===== INFORMATION PROVIDED =====

(** * Intraday candlestick widget: aggregation and refresh lifecycle

    A shallow embedding of [src/widgets/symbol-intraday-candlestick-widget.tsx]:
    the tick normalisation and the candle aggregation ([parseIntradayTime],
    [aggregateCandles]), the legend lookup map, and the React component's
    state with its event handlers and effects, written as a transition
    function on an explicit state record. *)

From Stdlib Require Import ZArith String Ascii List Bool Lia SpecFloat.
From Stdlib Require Import Sorted Permutation.
From stdpp Require Import base option list gmap strings.

Local Open Scope Z_scope.

(** ** JavaScript numbers

    A JS [number] is an IEEE-754 binary64 value.  Prices and volumes are kept
    as such ([spec_float] at precision 53, maximal exponent 1024), with the
    operations the widget applies to them.  Timestamps are integers: see
    [parseIntradayTime] below. *)

Module JS.

Definition number : Type := spec_float.

Definition prec : Z := 53.
Definition emax : Z := 1024.

Definition add (x y : number) : number := SFadd prec emax x y.
Definition sub (x y : number) : number := SFsub prec emax x y.
Definition mul (x y : number) : number := SFmul prec emax x y.
Definition div (x y : number) : number := SFdiv prec emax x y.

  (** The double nearest to an integer literal. *)
Definition of_Z (z : Z) : number := binary_normalize prec emax z 0 false.

Definition zero : number := S754_zero false.

Definition isNaN (x : number) : bool :=
    match x with S754_nan => true | _ => false end.

  (** [x <= y], [x >= y], [x > y] and [x !== y] on numbers. *)
Definition le (x y : number) : bool := SFleb x y.
Definition ge (x y : number) : bool := SFleb y x.
Definition gt (x y : number) : bool := SFltb y x.
Definition strict_neq (x y : number) : bool := negb (SFeqb x y).

  (** [Math.max(x, y)]: NaN when an argument is NaN; the running maximum
      starts at [-Infinity], takes [x], then takes [y] when [y > x] or when
      [y] is [+0] and the maximum so far is [-0]. *)
Definition Math_max (x y : number) : number :=
    if isNaN x || isNaN y then S754_nan
    else if SFltb x y then y
    else match x, y with
         | S754_zero true, S754_zero false => y
         | _, _ => x
         end.

  (** [Math.min(x, y)], symmetrically ([-0] is below [+0]). *)
Definition Math_min (x y : number) : number :=
    if isNaN x || isNaN y then S754_nan
    else if SFltb y x then y
    else match x, y with
         | S754_zero false, S754_zero true => y
         | _, _ => x
         end.

  (** Truthiness of a string: the empty string is falsy. *)
Definition truthy_string (s : string) : bool :=
    match s with EmptyString => false | String _ _ => true end.

End JS.

(** ** Types of the widget *)

Record IntradayItem := mkItem {
  date : string;
  lastSaleTime : option string;
  securityId : Z;
  securityLastPrice : option JS.number;
  securityPercentageChange : option JS.number;
  lastSellVolume : option JS.number;
  securityDailyAggVolume : option JS.number;
  securityDailyAggValue : option JS.number;
  securityDailyNumTrades : option JS.number
}.

Inductive IntradayTimeframe := TF_1m | TF_3m | TF_5m | TF_10m | TF_30m | TF_1h.
(** Modelled from the spec: one frame read from the transport of an
    [Active] Session; [None] is a frame whose header does not parse.
    [Data] and [Close] act on a stream the client may write to; a frame for
    a closed or unknown stream id is dropped and logged ([OpenStream] is
    broker-initiated and is dropped as well); [Heartbeat] refreshes the
    liveness timestamp; a malformed frame is fatal and starts teardown. *)
Definition on_frame (b : Broker) (sid : SessionID) (raw : option Frame)
           (now : Time) : list (Broker -> Broker) :=
  match sessions b !! sid with
  | Some s =>
      if decide (sess_state s = Active) then
        match raw with
        | None => write_log (LogMalformedFrame sid) :: teardown_prog sid (sess_name s)
        | Some Heartbeat => [touch sid now]
        | Some (Data id payload) =>
            match sess_streams s !! id with
            | Some st =>
                if accepts ClientSide st
                then [on_stream sid id (relay_from ClientSide payload)]
                else [write_log (LogDroppedFrame sid (Data id payload))]
            | None => [write_log (LogDroppedFrame sid (Data id payload))]
            end
        | Some (Close id) =>
            match sess_streams s !! id with
            | Some st =>
                if accepts ClientSide st
                then [on_stream sid id (close_from ClientSide)]
                else [write_log (LogDroppedFrame sid (Close id))]
            | None => [write_log (LogDroppedFrame sid (Close id))]
            end
        | Some (OpenStream id hint) =>
            [write_log (LogDroppedFrame sid (OpenStream id hint))]
        end
      else []
  | None => []
  end.

(** ** The public dispatcher (section 4.4) *)

Inductive DispatchResult :=
| Opened (sid : SessionID) (id : StreamID)
| Relayed
| DispatchMiss
| StreamClosedError.

(** Modelled from the spec: an inbound public connection for [name]:
    [lookup], then [OpenStream] to the Session with a fresh stream id. *)
Definition public_connect (b : Broker) (name : Name) (hint : string)
  : list (Broker -> Broker) * DispatchResult :=
  match lookup name (registry b) with
  | None => ([], DispatchMiss)
  | Some sid =>
      match sessions b !! sid with
      | Some s =>
          if decide (sess_state s = Active)
          then ([open_stream sid; send sid (OpenStream (sess_next_stream s) hint)],
                Opened sid (sess_next_stream s))
          else ([], StreamClosedError)
      | None => ([], DispatchMiss)
      end
  end.

Definition stream_of (b : Broker) (sid : SessionID) (id : StreamID)
  : option Stream :=
  match sessions b !! sid with
  | Some s => sess_streams s !! id
  | None => None
  end.

(** Modelled from the spec: bytes read from a public connection are
    relayed as [Data] frames of its stream. *)
Definition public_data (b : Broker) (sid : SessionID) (id : StreamID)
           (payload : list Byte.byte) : list (Broker -> Broker) * DispatchResult :=
  match stream_of b sid id with
  | Some st =>
      if accepts PublicSide st
      then ([on_stream sid id (relay_from PublicSide payload);
             send sid (Data id payload)], Relayed)
      else ([], StreamClosedError)
  | None => ([], StreamClosedError)
  end.

(** Modelled from the spec: the public peer ends its side of a stream. *)
Definition public_close (b : Broker) (sid : SessionID) (id : StreamID)
  : list (Broker -> Broker) * DispatchResult :=
  match stream_of b sid id with
  | Some st =>
      if accepts PublicSide st
      then ([on_stream sid id (close_from PublicSide); send sid (Close id)],
            Relayed)
      else ([], StreamClosedError)
  | None => ([], StreamClosedError)
  end.

(** ** Events *)

(** The heartbeat interval and the multiple of it after which a silent
    Session is considered dead; the spec fixes neither. *)
Class Timing := mkTiming {
  heartbeat_interval : Z;
  timeout_multiple : Z
}.

Section Lifecycle.

Context {timing : Timing}.

(** Modelled from the spec: the heartbeat check of section 4.5. *)
Definition heartbeat_check (b : Broker) (sid : SessionID) (now : Time)
  : list (Broker -> Broker) :=
  match sessions b !! sid with
  | Some s =>
      if decide (sess_state s = Active)
      then if (timeout_multiple * heartbeat_interval
               <? now - sess_last_heartbeat s)%Z
           then teardown_prog sid (sess_name s) else []
      else []
  | None => []
  end.

(** What happens to the broker.  A handshake reads the metadata store as
    it is at that moment. *)
Inductive Event :=
| EvHandshake (db : DB) (req : Request) (now : Time)
| EvFrame (sid : SessionID) (raw : option Frame) (now : Time)
| EvPublicConnect (name : Name) (hint : string)
| EvPublicData (sid : SessionID) (id : StreamID) (payload : list Byte.byte)
| EvPublicClose (sid : SessionID) (id : StreamID)
| EvTransportError (sid : SessionID)
| EvDisconnect (sid : SessionID)
| EvHeartbeatCheck (sid : SessionID) (now : Time).

Definition program (b : Broker) (e : Event) : list (Broker -> Broker) :=
  match e with
  | EvHandshake db req now => fst (fst (handshake b db req now))
  | EvFrame sid raw now => on_frame b sid raw now
  | EvPublicConnect name hint => fst (public_connect b name hint)
  | EvPublicData sid id payload => fst (public_data b sid id payload)
  | EvPublicClose sid id => fst (public_close b sid id)
  | EvTransportError sid => teardown b sid
  | EvDisconnect sid => teardown b sid
  | EvHeartbeatCheck sid now => heartbeat_check b sid now
  end.

Definition step (b : Broker) (e : Event) : Broker := run b (program b e).

(** The states between events. *)
Inductive reachable : Broker -> Prop :=
| reachable_init : reachable init
| reachable_step b e : reachable b -> reachable (step b e).


End Lifecycle.

(** The shapes a handshake takes. *)
Inductive handshake_case (b : Broker) (req : Request) (now : Time)
  : list (Broker -> Broker) -> HandshakeResult -> Prop :=
| case_rejected reason :
    handshake_case b req now (reject_prog req reason) (Rejected reason)
| case_accepted name :
    registry b !! name = None ->
    handshake_case b req now (accept_prog b req name now)
                   (Accepted (next_session b))
| case_reconnect name old o :
    registry b !! name = Some old ->
    sessions b !! old = Some o ->
    sess_token o = req_token req ->
    handshake_case b req now (reconnect_prog b req name old now)
                   (Accepted (next_session b)).

(** The stream id a frame carries. *)
Definition frame_stream_id (frame : Frame) : option StreamID :=
  match frame with
  | OpenStream id _ | Data id _ | Close id => Some id
  | Heartbeat => None
  end.


(** ** What is to hold of the broker *)

(** Session [sid] is [Active] and resolved to [name]. *)
Definition active_holds (b : Broker) (sid : SessionID) (name : Name) : Prop :=
  exists s, sessions b !! sid = Some s /\ sess_state s = Active
            /\ sess_name s = name.


(** Between events, handles are fresh and an [Active] Session is the
    holder of its name. *)
Record invariant (b : Broker) : Prop := {
  ids_fresh : forall sid, is_Some (sessions b !! sid) -> (sid < next_session b)%nat;
  active_is_holder :
    forall sid name, active_holds b sid name -> registry b !! name = Some sid
}.

(** An update that makes no Session [Active] and renames none. *)
Definition quiet (f : Broker -> Broker) : Prop :=
  forall b sid name, active_holds (f b) sid name -> active_holds b sid name.

(** A change of one Session that keeps its name and does not make it
    [Active]. *)
Definition calm (g : Session -> Session) : Prop :=
  forall s, sess_name (g s) = sess_name s
            /\ (sess_state (g s) = Active -> sess_state s = Active).
(** * CogniSync decision engine: scores, alerts, history window, tactic selection.

    Shallow embedding of [backend/main.py] ([compute_scores], [detect_alerts],
    the memory handling of [analyze]) and of [backend/reasoning.py]
    ([_get_tactic], [_zone], [TACTICS], [_psychology_fallback]).

    Python [float] is IEEE binary64, embedded as Rocq's primitive [float];
    Python [str] is embedded as [string], the UTF-8 bytes of the text;
    Python [dict] is a [gmap]; unbounded Python [int] is [Z]. *)

From Stdlib Require Import Floats ZArith Ascii String.
From stdpp Require Import gmap strings list.

Open Scope Z_scope.
Open Scope string_scope.
Open Scope list_scope.

(** ** Python built-ins used by the two modules *)

Module Py.

(** [min(a, b)]: the first argument is kept unless the second is strictly
    smaller. *)
Definition min (a b : float) : float := if PrimFloat.ltb b a then b else a.

(** [max(a, b)]: the first argument is kept unless the second is strictly
    larger. *)
Definition max (a b : float) : float := if PrimFloat.ltb a b then b else a.

(** [sum(xs)] over floats, accumulated left to right from zero. *)
Definition sum (xs : list float) : float := foldl PrimFloat.add 0%float xs.

(** [float(n)] for a list length [n]. *)
Definition of_len (n : nat) : float :=
  PrimFloat.of_uint63 (Uint63.of_Z (Z.of_nat n)).

(** [d.get(k, default)]. *)
Definition get {V} (d : gmap string V) (k : string) (dflt : V) : V :=
  default dflt (d !! k).

(** [l[-n:]]: the last [n] elements, or all of [l] when it is shorter. *)
Definition last_n {A} (n : nat) (l : list A) : list A :=
  drop (length l - n) l.

(** [l[-n]]: defined when [n <= len(l)] (for [n >= 1]). *)
Definition index_from_end {A} (n : nat) (l : list A) : option A :=
  if decide (n ≤ length l)%nat then l !! (length l - n)%nat else None.


(** [needle in hay] on strings. *)
Fixpoint contains (needle hay : string) : bool :=
  String.prefix needle hay ||
  match hay with
  | EmptyString => false
  | String _ rest => contains needle rest
  end.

=====

● **INSTRUCTIONS FOR THE TASK**
Copy down every line of the material above that includes the string "when".

● **COMPLETED EXERCISE**
  (** [Math.max(x, y)]: NaN when an argument is NaN; the running maximum
      starts at [-Infinity], takes [x], then takes [y] when [y > x] or when
(** [l[-n:]]: the last [n] elements, or all of [l] when it is shorter. *)
(** [l[-n]]: defined when [n <= len(l)] (for [n >= 1]). *)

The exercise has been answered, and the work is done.